__Task item__.
The lines to reproduce run from the one containing "[sample_answers; sample_answers])." through the final line of the entries; write them out exactly and add nothing.

..........

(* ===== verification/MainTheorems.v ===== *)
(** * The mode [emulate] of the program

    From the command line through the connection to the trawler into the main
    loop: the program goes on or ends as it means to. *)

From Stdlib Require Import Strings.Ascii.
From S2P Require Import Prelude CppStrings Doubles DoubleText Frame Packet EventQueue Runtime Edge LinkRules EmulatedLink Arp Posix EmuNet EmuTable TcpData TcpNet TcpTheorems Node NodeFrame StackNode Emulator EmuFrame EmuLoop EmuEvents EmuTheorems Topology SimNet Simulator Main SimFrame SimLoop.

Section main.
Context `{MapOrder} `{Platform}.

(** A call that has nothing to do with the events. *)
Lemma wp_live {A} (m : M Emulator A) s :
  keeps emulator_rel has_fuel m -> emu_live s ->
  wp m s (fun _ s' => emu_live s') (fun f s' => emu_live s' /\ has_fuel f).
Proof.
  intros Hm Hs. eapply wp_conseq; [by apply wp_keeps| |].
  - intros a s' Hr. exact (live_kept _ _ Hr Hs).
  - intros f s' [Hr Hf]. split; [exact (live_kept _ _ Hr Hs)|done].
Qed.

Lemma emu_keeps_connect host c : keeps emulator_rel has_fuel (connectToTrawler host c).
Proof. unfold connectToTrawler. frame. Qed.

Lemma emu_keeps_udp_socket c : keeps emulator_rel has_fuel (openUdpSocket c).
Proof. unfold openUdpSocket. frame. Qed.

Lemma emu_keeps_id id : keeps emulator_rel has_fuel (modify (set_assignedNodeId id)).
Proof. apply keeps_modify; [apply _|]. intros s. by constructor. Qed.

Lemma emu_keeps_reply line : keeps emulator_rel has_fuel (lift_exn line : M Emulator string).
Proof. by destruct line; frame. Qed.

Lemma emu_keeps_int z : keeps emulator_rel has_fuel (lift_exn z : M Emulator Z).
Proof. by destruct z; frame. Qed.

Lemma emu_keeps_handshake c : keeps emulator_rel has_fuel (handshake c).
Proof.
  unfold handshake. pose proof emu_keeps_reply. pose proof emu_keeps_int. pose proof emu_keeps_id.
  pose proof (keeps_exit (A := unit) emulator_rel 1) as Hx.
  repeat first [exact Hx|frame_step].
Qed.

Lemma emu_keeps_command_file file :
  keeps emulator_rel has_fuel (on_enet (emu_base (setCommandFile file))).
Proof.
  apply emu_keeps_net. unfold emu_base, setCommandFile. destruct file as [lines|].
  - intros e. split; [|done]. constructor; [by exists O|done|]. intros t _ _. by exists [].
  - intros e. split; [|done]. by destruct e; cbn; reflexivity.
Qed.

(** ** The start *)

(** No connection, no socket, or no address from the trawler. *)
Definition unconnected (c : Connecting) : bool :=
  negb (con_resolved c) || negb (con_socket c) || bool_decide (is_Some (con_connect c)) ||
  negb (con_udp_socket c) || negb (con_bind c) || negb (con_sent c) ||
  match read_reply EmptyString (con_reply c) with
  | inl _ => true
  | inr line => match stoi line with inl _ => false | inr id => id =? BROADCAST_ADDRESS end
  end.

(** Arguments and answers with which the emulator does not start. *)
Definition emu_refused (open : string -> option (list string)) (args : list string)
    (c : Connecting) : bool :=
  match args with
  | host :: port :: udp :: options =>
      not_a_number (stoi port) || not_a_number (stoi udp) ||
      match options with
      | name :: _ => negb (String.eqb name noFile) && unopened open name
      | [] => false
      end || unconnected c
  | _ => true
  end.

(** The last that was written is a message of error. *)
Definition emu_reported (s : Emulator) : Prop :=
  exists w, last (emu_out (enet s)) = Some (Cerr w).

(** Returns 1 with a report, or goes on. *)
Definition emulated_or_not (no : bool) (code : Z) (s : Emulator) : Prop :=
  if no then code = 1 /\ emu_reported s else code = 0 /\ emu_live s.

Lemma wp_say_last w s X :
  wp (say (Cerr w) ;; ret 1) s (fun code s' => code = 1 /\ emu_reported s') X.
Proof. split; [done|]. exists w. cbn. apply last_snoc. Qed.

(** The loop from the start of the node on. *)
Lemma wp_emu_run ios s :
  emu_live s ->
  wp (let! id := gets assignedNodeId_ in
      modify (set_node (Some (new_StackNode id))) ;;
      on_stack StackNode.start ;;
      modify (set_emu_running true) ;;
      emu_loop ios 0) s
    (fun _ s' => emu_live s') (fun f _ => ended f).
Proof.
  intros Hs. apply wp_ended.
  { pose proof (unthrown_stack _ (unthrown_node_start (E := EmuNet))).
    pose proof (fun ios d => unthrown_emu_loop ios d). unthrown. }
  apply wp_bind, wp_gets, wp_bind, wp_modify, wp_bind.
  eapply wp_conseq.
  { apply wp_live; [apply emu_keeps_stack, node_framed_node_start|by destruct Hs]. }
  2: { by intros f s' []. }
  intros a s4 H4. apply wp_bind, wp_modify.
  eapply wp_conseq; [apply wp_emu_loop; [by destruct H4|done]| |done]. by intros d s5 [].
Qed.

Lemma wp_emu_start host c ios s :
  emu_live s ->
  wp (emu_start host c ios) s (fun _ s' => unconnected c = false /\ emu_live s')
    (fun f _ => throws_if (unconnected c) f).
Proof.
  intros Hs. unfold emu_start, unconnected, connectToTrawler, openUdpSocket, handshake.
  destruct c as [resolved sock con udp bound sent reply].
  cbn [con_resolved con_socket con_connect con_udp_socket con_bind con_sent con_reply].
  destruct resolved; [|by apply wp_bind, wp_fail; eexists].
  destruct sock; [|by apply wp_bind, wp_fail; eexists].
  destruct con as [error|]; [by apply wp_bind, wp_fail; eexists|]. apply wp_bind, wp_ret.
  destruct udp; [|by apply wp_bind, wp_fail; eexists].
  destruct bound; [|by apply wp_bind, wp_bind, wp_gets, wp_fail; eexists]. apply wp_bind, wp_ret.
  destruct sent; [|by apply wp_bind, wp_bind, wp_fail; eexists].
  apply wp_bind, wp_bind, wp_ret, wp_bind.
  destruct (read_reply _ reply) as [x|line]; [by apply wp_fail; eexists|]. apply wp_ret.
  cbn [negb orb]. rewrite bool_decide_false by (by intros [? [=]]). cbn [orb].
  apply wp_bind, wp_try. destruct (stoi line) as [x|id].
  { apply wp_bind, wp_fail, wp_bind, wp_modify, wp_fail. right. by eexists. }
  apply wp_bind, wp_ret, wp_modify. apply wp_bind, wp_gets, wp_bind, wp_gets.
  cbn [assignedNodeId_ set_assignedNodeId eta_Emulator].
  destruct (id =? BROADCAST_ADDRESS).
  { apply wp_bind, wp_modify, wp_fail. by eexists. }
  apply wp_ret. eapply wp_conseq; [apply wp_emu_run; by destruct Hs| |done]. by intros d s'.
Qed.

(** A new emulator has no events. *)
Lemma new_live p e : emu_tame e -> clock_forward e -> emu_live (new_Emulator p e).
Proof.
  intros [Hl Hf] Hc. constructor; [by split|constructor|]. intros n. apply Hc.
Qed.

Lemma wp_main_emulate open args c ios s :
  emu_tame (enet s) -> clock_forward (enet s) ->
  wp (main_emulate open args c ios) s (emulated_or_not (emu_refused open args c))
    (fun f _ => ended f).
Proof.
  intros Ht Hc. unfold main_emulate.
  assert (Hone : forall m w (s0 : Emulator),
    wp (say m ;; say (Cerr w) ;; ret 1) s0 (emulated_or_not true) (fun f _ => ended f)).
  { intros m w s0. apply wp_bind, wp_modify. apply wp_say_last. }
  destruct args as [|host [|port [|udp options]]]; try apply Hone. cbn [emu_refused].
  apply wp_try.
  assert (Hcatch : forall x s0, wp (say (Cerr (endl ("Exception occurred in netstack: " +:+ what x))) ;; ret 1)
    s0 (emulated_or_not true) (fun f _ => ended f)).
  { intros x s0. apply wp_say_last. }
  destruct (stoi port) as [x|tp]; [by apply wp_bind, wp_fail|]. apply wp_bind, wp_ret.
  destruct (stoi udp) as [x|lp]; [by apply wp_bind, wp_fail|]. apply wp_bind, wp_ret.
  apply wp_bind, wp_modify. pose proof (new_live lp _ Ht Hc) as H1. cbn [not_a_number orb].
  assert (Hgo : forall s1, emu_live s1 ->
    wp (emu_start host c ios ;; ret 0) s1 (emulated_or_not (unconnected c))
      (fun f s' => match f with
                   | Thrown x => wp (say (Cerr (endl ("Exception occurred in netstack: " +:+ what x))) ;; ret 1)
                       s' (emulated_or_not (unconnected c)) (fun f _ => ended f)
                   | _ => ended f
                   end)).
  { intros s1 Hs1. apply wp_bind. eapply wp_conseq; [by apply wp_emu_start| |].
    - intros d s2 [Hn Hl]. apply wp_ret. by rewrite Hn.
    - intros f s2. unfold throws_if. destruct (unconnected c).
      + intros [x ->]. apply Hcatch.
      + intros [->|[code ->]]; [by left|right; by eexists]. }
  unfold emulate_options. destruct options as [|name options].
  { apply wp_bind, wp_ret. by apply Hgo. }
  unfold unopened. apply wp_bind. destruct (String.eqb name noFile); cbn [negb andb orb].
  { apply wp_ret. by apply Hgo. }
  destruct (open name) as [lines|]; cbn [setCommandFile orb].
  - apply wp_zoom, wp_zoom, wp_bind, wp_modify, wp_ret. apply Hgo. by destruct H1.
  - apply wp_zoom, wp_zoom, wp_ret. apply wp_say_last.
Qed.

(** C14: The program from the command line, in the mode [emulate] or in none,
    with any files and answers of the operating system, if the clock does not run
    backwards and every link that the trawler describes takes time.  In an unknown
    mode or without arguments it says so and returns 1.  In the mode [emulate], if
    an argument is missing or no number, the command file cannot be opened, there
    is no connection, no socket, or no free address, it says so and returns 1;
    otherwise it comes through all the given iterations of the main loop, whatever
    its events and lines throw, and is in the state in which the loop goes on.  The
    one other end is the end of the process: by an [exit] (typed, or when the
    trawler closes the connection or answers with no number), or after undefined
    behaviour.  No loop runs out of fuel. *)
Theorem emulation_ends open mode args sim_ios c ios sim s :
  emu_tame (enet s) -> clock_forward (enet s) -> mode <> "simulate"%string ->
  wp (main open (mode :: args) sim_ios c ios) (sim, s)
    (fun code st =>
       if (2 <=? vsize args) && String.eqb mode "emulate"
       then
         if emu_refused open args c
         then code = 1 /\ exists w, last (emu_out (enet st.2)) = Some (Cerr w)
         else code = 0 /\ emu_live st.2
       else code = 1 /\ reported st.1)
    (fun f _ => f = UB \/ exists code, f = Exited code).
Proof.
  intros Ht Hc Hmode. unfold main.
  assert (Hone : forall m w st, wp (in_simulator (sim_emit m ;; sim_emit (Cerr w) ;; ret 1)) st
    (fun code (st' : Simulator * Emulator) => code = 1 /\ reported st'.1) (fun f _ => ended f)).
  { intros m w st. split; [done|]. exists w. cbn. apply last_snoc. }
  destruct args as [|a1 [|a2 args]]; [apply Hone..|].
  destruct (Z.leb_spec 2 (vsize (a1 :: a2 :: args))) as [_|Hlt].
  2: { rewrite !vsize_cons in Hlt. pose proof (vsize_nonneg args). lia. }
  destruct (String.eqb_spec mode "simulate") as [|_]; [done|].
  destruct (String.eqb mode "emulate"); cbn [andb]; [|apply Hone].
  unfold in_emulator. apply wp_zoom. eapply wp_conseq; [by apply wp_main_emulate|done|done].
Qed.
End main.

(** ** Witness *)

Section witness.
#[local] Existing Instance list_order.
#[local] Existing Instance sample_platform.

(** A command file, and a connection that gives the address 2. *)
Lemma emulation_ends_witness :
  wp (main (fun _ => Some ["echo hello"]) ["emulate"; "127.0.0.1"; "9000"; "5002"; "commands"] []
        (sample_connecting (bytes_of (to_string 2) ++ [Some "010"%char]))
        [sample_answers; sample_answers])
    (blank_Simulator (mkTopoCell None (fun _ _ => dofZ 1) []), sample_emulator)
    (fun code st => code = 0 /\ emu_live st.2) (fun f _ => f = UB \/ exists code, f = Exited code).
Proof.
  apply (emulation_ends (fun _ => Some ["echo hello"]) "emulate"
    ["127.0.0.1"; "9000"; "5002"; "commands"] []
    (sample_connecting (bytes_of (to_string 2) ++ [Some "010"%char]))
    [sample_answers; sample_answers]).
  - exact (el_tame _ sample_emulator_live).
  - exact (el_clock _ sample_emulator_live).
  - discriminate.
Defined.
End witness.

..........

__Answer to the exercise__.
    [sample_answers; sample_answers]).
  - exact (el_tame _ sample_emulator_live).
  - exact (el_clock _ sample_emulator_live).
  - discriminate.
Defined.
End witness.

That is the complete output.